(Beginning of Stored data)

(** ** Consecutive invocations of handler B *)

(** X13.  Invoked on one request after another, handler B resolves each
    invocation to the log-stream name of its own context and appends one
    line per request to the console, in the order of the invocations, each
    made of its own event; what was on the console stays. *)
Theorem invocations_log_in_order
    (Number : Type) (Number_toString : Number -> string)
    (requests : list (LambdaB.Json Number * LambdaB.Context)) (out : list string) :
  Container.invoke_all Number Number_toString requests out =
  ((fun request => LambdaB.Fulfilled (LambdaB.logStreamName (snd request))) <$> requests,
   out ++ ((fun request =>
              "EVENT: " +:+ LambdaB.newline +:+
              LambdaB.JSON_stringify Number Number_toString (fst request)) <$> requests)).
Proof.
  revert out. induction requests as [|[event context] rest IH]; intros out.
  - cbn. by rewrite app_nil_r.
  - cbn [Container.invoke_all]. unfold LambdaB.seq at 1.
    rewrite one_invocation.
    unfold LambdaB.seq. rewrite IH. cbn. by rewrite <- app_assoc.
Qed.

(** ** The connection attempt of handler A among other promises *)

(** X14.  Whatever promises exist, the call of [createConnection] leaves
    them as they are, returns a new promise with no reaction that settles
    the way [db()] went, and creates one promise more only when [db()]
    returned one, which then has the single reaction of the [await]. *)
Theorem createConnection_keeps_other_promises
    (db : LambdaA.DbCall) (heap : list LambdaA.Floating) :
  exists connection heap',
    LambdaA.createConnection db heap = (connection, heap') /\
    length heap <= connection /\
    heap' !! connection =
      Some {| LambdaA.outcome :=
                match db with
                | LambdaA.Throws e => LambdaA.Rejected e
                | LambdaA.Returns o => o
                end;
              LambdaA.reactions := 0 |} /\
    (forall p f, heap !! p = Some f -> heap' !! p = Some f) /\
    length heap' =
      length heap + match db with LambdaA.Throws _ => 1 | LambdaA.Returns _ => 2 end /\
    (forall o, db = LambdaA.Returns o ->
       heap' !! length heap =
         Some {| LambdaA.outcome := o; LambdaA.reactions := 1 |}).
Proof.
  destruct db as [e|o].
  - eexists _, _. split; [reflexivity|]. cbn. repeat split.
    + lia.
    + by rewrite lookup_app_r, Nat.sub_diag.
    + intros p f Hp. by apply lookup_app_l_Some.
    + rewrite length_app. cbn. lia.
    + discriminate.
  - exists (S (length heap)),
      (heap ++ [ {| LambdaA.outcome := o; LambdaA.reactions := 1 |};
                 {| LambdaA.outcome := o; LambdaA.reactions := 0 |} ]).
    split.
    + cbv [LambdaA.createConnection LambdaA.async LambdaA.createConnection_body
           LambdaA.new_promise LambdaA.await].
      rewrite lookup_app_r, Nat.sub_diag by done.
      cbn [lookup list_lookup LambdaA.outcome LambdaA.reactions].
      rewrite insert_app_r_alt, Nat.sub_diag by done. cbn [insert list_insert].
      rewrite length_app. cbn [length]. rewrite <- app_assoc. cbn [app].
      replace (length heap + 1) with (S (length heap)) by lia.
      by destruct o.
    + repeat split.
      * lia.
      * rewrite lookup_app_r by lia.
        by replace (S (length heap) - length heap) with 1 by lia.
      * intros p f Hp. by apply lookup_app_l_Some.
      * rewrite length_app. cbn. lia.
      * intros o' [= <-]. by rewrite lookup_app_r, Nat.sub_diag.
Qed.
(** * GRAVITYchat: the retrieval, prompt, generation, citation and ingestion
      code of the repository, embedded as Rocq functions.

    Python [str] values are modelled as [string] (a sequence of 8-bit
    characters; a non-ASCII character of the source is its UTF-8 bytes).
    [lower], [split] and [strip] agree with Python on ASCII text; bytes
    above 127 carry no case and are never white space.  Python [int] is [Z].
    Exceptions are values of [exn], a call that may raise returns
    [result]. *)

From Stdlib Require Import String Ascii List ZArith Lia Bool Arith.
From Stdlib Require Import Numbers.DecimalString.
From Stdlib Require Floats.PrimFloat.
Import ListNotations.

Open Scope list_scope.
Open Scope string_scope.

(** ** Python values and exceptions *)

Inductive exn : Type :=
| NameError (name : string)
| ValueError (msg : string)
| IndexError (msg : string)
| ValidationError (msg : string)
| RequestException (msg : string)
| AzureError (msg : string).

Inductive result (A : Type) : Type :=
| Ok (a : A)
| Raise (e : exn).

Arguments Ok {A} a.
Arguments Raise {A} e.

Definition bind {A B : Type} (m : result A) (k : A -> result B) : result B :=
  match m with
  | Ok a => k a
  | Raise e => Raise e
  end.

Notation "x <- m ;; k" := (bind m (fun x => k))
  (at level 61, m at next level, right associativity).

(** [try: body except Exception: handler] *)
Definition try_except {A : Type} (body : result A) (handler : exn -> result A)
  : result A :=
  match body with
  | Ok a => Ok a
  | Raise e => handler e
  end.

(** ** Python string operations *)

Module PyStr.

Definition nl : string := String "010"%char EmptyString.
Definition dq : string := String "034"%char EmptyString.

Definition is_empty (s : string) : bool :=
  match s with
  | EmptyString => true
  | String _ _ => false
  end.

(** Truth value of a [str]: the empty string is falsy. *)
Definition truthy (s : string) : bool := negb (is_empty s).

Definition is_upper (c : ascii) : bool :=
  let n := nat_of_ascii c in ((65 <=? n) && (n <=? 90))%nat.

Definition lower_char (c : ascii) : ascii :=
  if is_upper c then ascii_of_nat (nat_of_ascii c + 32) else c.

(** [s.lower()] *)
Fixpoint lower (s : string) : string :=
  match s with
  | EmptyString => EmptyString
  | String c r => String (lower_char c) (lower r)
  end.

(** [c.isspace()] on ASCII: tab, line feed, vertical tab, form feed,
    carriage return, the four separators 28..31 and the space. *)
Definition isspace (c : ascii) : bool :=
  let n := nat_of_ascii c in
  (((9 <=? n) && (n <=? 13)) || ((28 <=? n) && (n <=? 31)) || (n =? 32))%nat.

Definition is_digit (c : ascii) : bool :=
  let n := nat_of_ascii c in ((48 <=? n) && (n <=? 57))%nat.

(** [s.startswith(p)] *)
Fixpoint startswith (p s : string) : bool :=
  match p with
  | EmptyString => true
  | String a p' =>
      match s with
      | EmptyString => false
      | String b s' => Ascii.eqb a b && startswith p' s'
      end
  end.

(** [sub in s] *)
Fixpoint contains (sub s : string) : bool :=
  startswith sub s
  || match s with
     | EmptyString => false
     | String _ r => contains sub r
     end.

(** [s.lstrip()], [s.rstrip()], [s.strip()] *)
Fixpoint lstrip (s : string) : string :=
  match s with
  | EmptyString => EmptyString
  | String c r => if isspace c then lstrip r else s
  end.

Fixpoint rstrip (s : string) : string :=
  match s with
  | EmptyString => EmptyString
  | String c r =>
      let r' := rstrip r in
      if isspace c && is_empty r' then EmptyString else String c r'
  end.

Definition strip (s : string) : string := rstrip (lstrip s).

Definition push_word (cur : string) (ws : list string) : list string :=
  if is_empty cur then ws else cur :: ws.

(** The scan behind [s.split()]: the pair is the word that is open at the
    start of [s] and the words that follow it. *)
Fixpoint split_ws_go (s : string) : string * list string :=
  match s with
  | EmptyString => (EmptyString, [])
  | String c r =>
      let (cur, ws) := split_ws_go r in
      if isspace c then (EmptyString, push_word cur ws) else (String c cur, ws)
  end.

(** [s.split()]: the maximal runs of characters that are not white space. *)
Definition split_ws (s : string) : list string :=
  let (cur, ws) := split_ws_go s in push_word cur ws.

(End of Stored data)

### The problem:
Retype the first line of the entries and every line after it, please, through the line that contains "returned one, which". Add nothing.

### Answer below:
(** ** Consecutive invocations of handler B *)

(** X13.  Invoked on one request after another, handler B resolves each
    invocation to the log-stream name of its own context and appends one
    line per request to the console, in the order of the invocations, each
    made of its own event; what was on the console stays. *)
Theorem invocations_log_in_order
    (Number : Type) (Number_toString : Number -> string)
    (requests : list (LambdaB.Json Number * LambdaB.Context)) (out : list string) :
  Container.invoke_all Number Number_toString requests out =
  ((fun request => LambdaB.Fulfilled (LambdaB.logStreamName (snd request))) <$> requests,
   out ++ ((fun request =>
              "EVENT: " +:+ LambdaB.newline +:+
              LambdaB.JSON_stringify Number Number_toString (fst request)) <$> requests)).
Proof.
  revert out. induction requests as [|[event context] rest IH]; intros out.
  - cbn. by rewrite app_nil_r.
  - cbn [Container.invoke_all]. unfold LambdaB.seq at 1.
    rewrite one_invocation.
    unfold LambdaB.seq. rewrite IH. cbn. by rewrite <- app_assoc.
Qed.

(** ** The connection attempt of handler A among other promises *)

(** X14.  Whatever promises exist, the call of [createConnection] leaves
    them as they are, returns a new promise with no reaction that settles
    the way [db()] went, and creates one promise more only when [db()]
    returned one, which then has the single reaction of the [await]. *)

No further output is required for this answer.